No Brasil, assim como racismo, intolerância religiosa também é crime, com previsão de pena de reclusão de até cinco anos e multa. E isso não quer dizer que se esperasse que tanto o presidente da X-9 quanto o trio do BBB fossem levados direto para a cadeia no momento em que cometeram o ato, mas a normalidade com a qual se seguiram os dois eventos, validando a presença dos contraventores como integrantes legítimos do espetáculo, mostra a total falta de compromisso social com pautas voltadas a combater a intolerância ao que vem da cultura negra.

O caso do BBB 23 se coloca como ainda mais grave pela reincidência. Quatro anos atrás, o programa fez campeã e milionária uma participante que desferiu diversas falas racistas e intolerantes contra participantes negros dentro da casa. Paula Sperling venceu o BBB 19 sendo agraciada por um discurso do apresentador da época, Tiago Leifert, dizendo que "venceu o BBB quem teve a audácia de ser imperfeita". Tiago, que 1 ano antes havia dito a uma mulher negra que representatividade não importava, jamais foi repudiado pela direção do programa e deixou o posto por vontade própria dois anos depois.

No BBB 21, João Luiz teve seu cabelo black power ridicularizado pelo cantor Rodolffo, caso que só foi exposto porque a própria vítima teve a coragem de se manifestar durante o Jogo da Discórdia ao vivo no programa global. Já no BBB 22, Linn da Quebrada também foi alvo de intolerância religiosa e a solução encontrada pelo programa foi exatamente a mesma utilizada para solucionar o caso envolvendo Fred Nicácio.

A sequência de atos racistas e preconceituosos no reality mais assistido do Brasil joga luz na falta de compromisso do programa em combater tais atos com a responsabilidade necessária. Não é o "julgamento do público" que decide quem está certo e errado quando o debate envolve o cometimento de um crime.
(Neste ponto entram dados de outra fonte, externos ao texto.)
Lemma data_pending w m y es kb mem :
  w_mem w = mem -> c_out_msg (w_con w) = Some m -> c_out_msg_done (w_con w) = false ->
  w_msgs w !! m = Some y -> kv_list (w_con w) es -> (length es <= 8)%nat ->
  (forall cu, entries_bytes (w <| w_msgs ::= <[m := y <| m_cursor := cu |>]> |>) es = Ret kb) ->
  0 < m_data_length y < 2 ^ 31 -> payload_ok PAGE_SHIFT (m_data y) (m_data_length y) ->
  Forall (readable mem) (payload_pieces PAGE_SHIFT (m_data y) (m_data_length y)) ->
  f_data_crc (m_footer y) = 0 -> f_flags (m_footer y) = 0 ->
  exists w' cu,
    (prepare_message_data PAGE_SHIFT m (u32 (m_data_length y)) ;; modc (fun c => c <| c_out_more := true |>)) w = Ret (tt, w') /\
    pending_out w' (kb ++ data_bytes mem y ++
      footer_bytes (MsgFooter (f_front_crc (m_footer y)) (f_middle_crc (m_footer y))
        (if mr_nocrc (w_msgr w) then 0 else crc32c 0 (data_bytes mem y))
        (if mr_nocrc (w_msgr w) then Z.lor CEPH_MSG_FOOTER_NOCRC CEPH_MSG_FOOTER_COMPLETE else CEPH_MSG_FOOTER_COMPLETE))) /\
    keeps w w' /\ (w_tx w' = w_tx w /\ w_room w' = w_room w) /\
    c_out_msg (w_con w') = Some m /\ w_msgs w' = <[m := y <| m_cursor := cu |>]> (w_msgs w).
Proof.
  intros Hmem Hm Hd Hy Hk Hes Hkb Hlen Hp Hr Hcrc Hfl.
  assert (H2 : 2 ^ PAGE_SHIFT < 2 ^ 32) by (destruct Hshift; apply Z.pow_lt_mono_r; lia).
  destruct (m_data y) as [|d rest] eqn:Ed; [cbn in Hp; lia|].
  destruct (cursor_init_item PAGE_SHIFT Hshift
    (DataCursor (m_data_length y) (d :: rest) (cu_resid (m_cursor y)) (cu_last_piece (m_cursor y))
       (cu_need_crc (m_cursor y)) (cu_pos (m_cursor y))) d rest _ Hp) as (cu & Hcu & _ & Hneed & Hcok);
    [lia|lia|done|done|].
  exists (w <| w_msgs ::= <[m := y <| m_cursor := cu |>]> |> <| w_con ::= fun c => c <| c_out_more := true |> |>), cu.
  set (w' := w <| w_msgs ::= _ |> <| w_con ::= _ |>).
  assert (Hy' : w_msgs w' !! m = Some (y <| m_cursor := cu |>)) by apply lookup_insert_eq.
  split; [|split; [|by repeat split]].
  - unfold prepare_message_data. rewrite u32_small by lia. rewrite bind_assoc.
    run_bugon ltac:(apply Z.eqb_neq; lia). rewrite bind_assoc. run_getm Hy. rewrite bind_assoc.
    erewrite (bind_run (lift _) _ _ cu w).
    2:{ unfold lift, ceph_msg_data_cursor_init, bug_on. rewrite Ed.
        rewrite (proj2 (Z.eqb_neq _ _)), Z.ltb_irrefl, bool_decide_eq_false_2 by (done || lia). cbn [obind].
        rewrite Hcu. reflexivity. }
    run_modm Hy. reflexivity.
  - assert (Hdb : data_bytes mem y = segs_bytes mem (payload_pieces PAGE_SHIFT (d :: rest) (m_data_length y))).
    { unfold data_bytes. by rewrite (proj2 (Z.eqb_neq _ _)), Ed by lia. }
    apply (pending_data w' _ m (y <| m_cursor := cu |>) kb (payload_pieces PAGE_SHIFT (d :: rest) (m_data_length y)));
      try done.
    + eapply (kv_list_ok w'); [by eapply kv_list_ext|done|]. rewrite <- (Hkb cu). apply entries_bytes_ext. by intros [].
    + change (m_data (y <| m_cursor := cu |>)) with (m_data y). by rewrite Ed.
    + change (w_mem w') with (w_mem w). by rewrite Hmem.
    + cbn zeta. change (m_footer (y <| m_cursor := cu |>)) with (m_footer y). rewrite Hcrc, Hfl. unfold to_crc.
      change (m_cursor (y <| m_cursor := cu |>)) with cu. rewrite Hneed, Hdb.
      change (w_mem w') with (w_mem w). change (w_msgr w') with (w_msgr w). rewrite Hmem. destruct (mr_nocrc (w_msgr w)); done.
Qed.

Lemma prepared_facts m q x c :
  let c' := prepared_con m q x c in
  c_state c' = c_state c /\ c_sock c' = c_sock c /\ c_out_skip c' = c_out_skip c /\
  ack_bytes c' = [] /\ c_out_queue c' = q /\ c_out_seq c' = seq_after (c_out_seq c) x /\
  c_flags c' = c_flags c /\ c_out_msg c' = Some m /\ c_out_msg_done c' = false /\
  (c_out_temp_ack c' = c_in_seq c \/ (c_in_seq_acked c <? c_in_seq c) = false).
Proof.
  cbn zeta. unfold prepared_con.
  destruct (maybe_ack_facts (start_con c)) as (Es & Ek & Ep & Ei & _ & Eq & Ef & Ed & Ea & Et).
  change (c_in_seq_acked (start_con c)) with (c_in_seq_acked c) in *. change (c_in_seq (start_con c)) with (c_in_seq c) in *.
  change (c_state (start_con c)) with (c_state c) in *. change (c_sock (start_con c)) with (c_sock c) in *.
  change (c_out_skip (start_con c)) with (c_out_skip c) in *. change (c_out_seq (start_con c)) with (c_out_seq c) in *.
  change (c_flags (start_con c)) with (c_flags c) in *. change (c_out_msg_done (start_con c)) with false in *.
  revert Es Ek Ep Ei Eq Ef Ed Ea Et. generalize (maybe_ack (start_con c)) as d. intros d ?????????.
  unfold add_msg_con, ack_bytes. destruct (m_middle x); cbn; rewrite ?Ei, ?Ea, ?Eq; tauto.
Qed.

(** The bytes that go before the data. *)
Definition frame_head (h : ceph_msg_header) (x : ceph_msg) : list Z :=
  [CEPH_MSGR_TAG_MSG] ++ header_bytes (final_hdr h) ++ front_bytes x ++ middle_bytes x.

Lemma prepared_entries_bytes w c m x y :
  c_out_temp_ack (w_con w) = c_in_seq c \/ (c_in_seq_acked c <? c_in_seq c) = false ->
  w_msgs w !! m = Some y -> m_front y = m_front x -> m_middle y = m_middle x ->
  m_hdr y = final_hdr (out_hdr (c_out_seq c) x) -> sendable (w_mem w) x ->
  entries_bytes w (ack_entries c ++ msg_entries m x) =
    Ret (ack_bytes c ++ frame_head (out_hdr (c_out_seq c) x) x).
Proof.
  intros Ht Hy Hf Hm Hh Hs. apply entries_bytes_app; [by apply ack_entries_bytes|].
  rewrite (msg_entries_bytes w m x y Hy Hf Hm (sb_front _ _ Hs) (sb_middle _ _ Hs)). by rewrite Hh.
Qed.

(** The ack and the frame of [m] are the pending output of [w']. *)
Record prepares (w : world) (m : nat) (q : list nat) (x : ceph_msg) (w' : world) : Prop := {
  pr_pending : pending_out w' (ack_bytes (w_con w) ++
    msg_frame (mr_nocrc (w_msgr w)) (w_mem w) (out_hdr (c_out_seq (w_con w)) x) x);
  pr_state : c_state (w_con w') = c_state (w_con w);
  pr_sock : c_sock (w_con w') = c_sock (w_con w);
  pr_skip : c_out_skip (w_con w') = c_out_skip (w_con w);
  pr_ack : ack_bytes (w_con w') = [];
  pr_queue : c_out_queue (w_con w') = q;
  pr_seq : c_out_seq (w_con w') = seq_after (c_out_seq (w_con w)) x;
  pr_keepalive : keepalive_bytes (w_con w') = keepalive_bytes (w_con w);
  pr_msg : c_out_msg (w_con w') = Some m;
  pr_msgs : exists y, w_msgs w' = <[m := y]> (w_msgs w);
  pr_io : w_tx w' = w_tx w /\ w_room w' = w_room w;
  pr_mem : w_mem w' = w_mem w;
  pr_msgr : w_msgr w' = w_msgr w }.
Como um tapa quase inofensivo, como o que Larissa deu em Fred, pode ser alvo de discussão sobre expulsão, e falas de cunho racista e intolerantes não?

Em um país destaque em queimar terreiros e agredir o povo de santo, como pode se aceitar o discurso de "falta de conhecimento" para justificar uma fala intolerante?

Tanto no BBB 23, quanto no Carnaval paulistano, as atitudes e suas consequências mostram o racismo e os preconceitos que se espalham a partir dele ganhando uma cadeira cativa no espetáculo, e ficando cada vez mais distante de serem tratados no lugar que merecem: o banco dos réus.

Outro lado

Splash procurou a Globo para comentar sobre o caso de intolerância religiosa no BBB 23 e a emissora enviou a seguinte nota:

A Globo respeita a diversidade e repudia com veemência qualquer tipo de intolerância e preconceito, em todas as suas formas, como foi pontuado por Tadeu Schmidt no BBB 23 no programa do dia 20 de fevereiro de 2023.

Já a Liga SP havia se pronunciado logo após as falas do presidente da X-9, em nota que pode ser lida a seguir:

Como organizadora de uma festa cuja identidade é essencialmente negra e enquanto representante do samba em São Paulo, a Liga Independente das Escolas de Samba de São Paulo vem a público para se opor às falas de cunho racista, manifestadas por falta de conhecimento durante o início do desfile da X-9 Paulistana, no último domingo (19).

Um punho cerrado é um símbolo da luta antirracista, que expressa a unidade, a força e o orgulho do povo preto. A Liga-SP não compactua com a fala equivocada de um presidente, manifestada durante o Carnaval SP 2023, e vai tomar as medidas cabíveis internamente.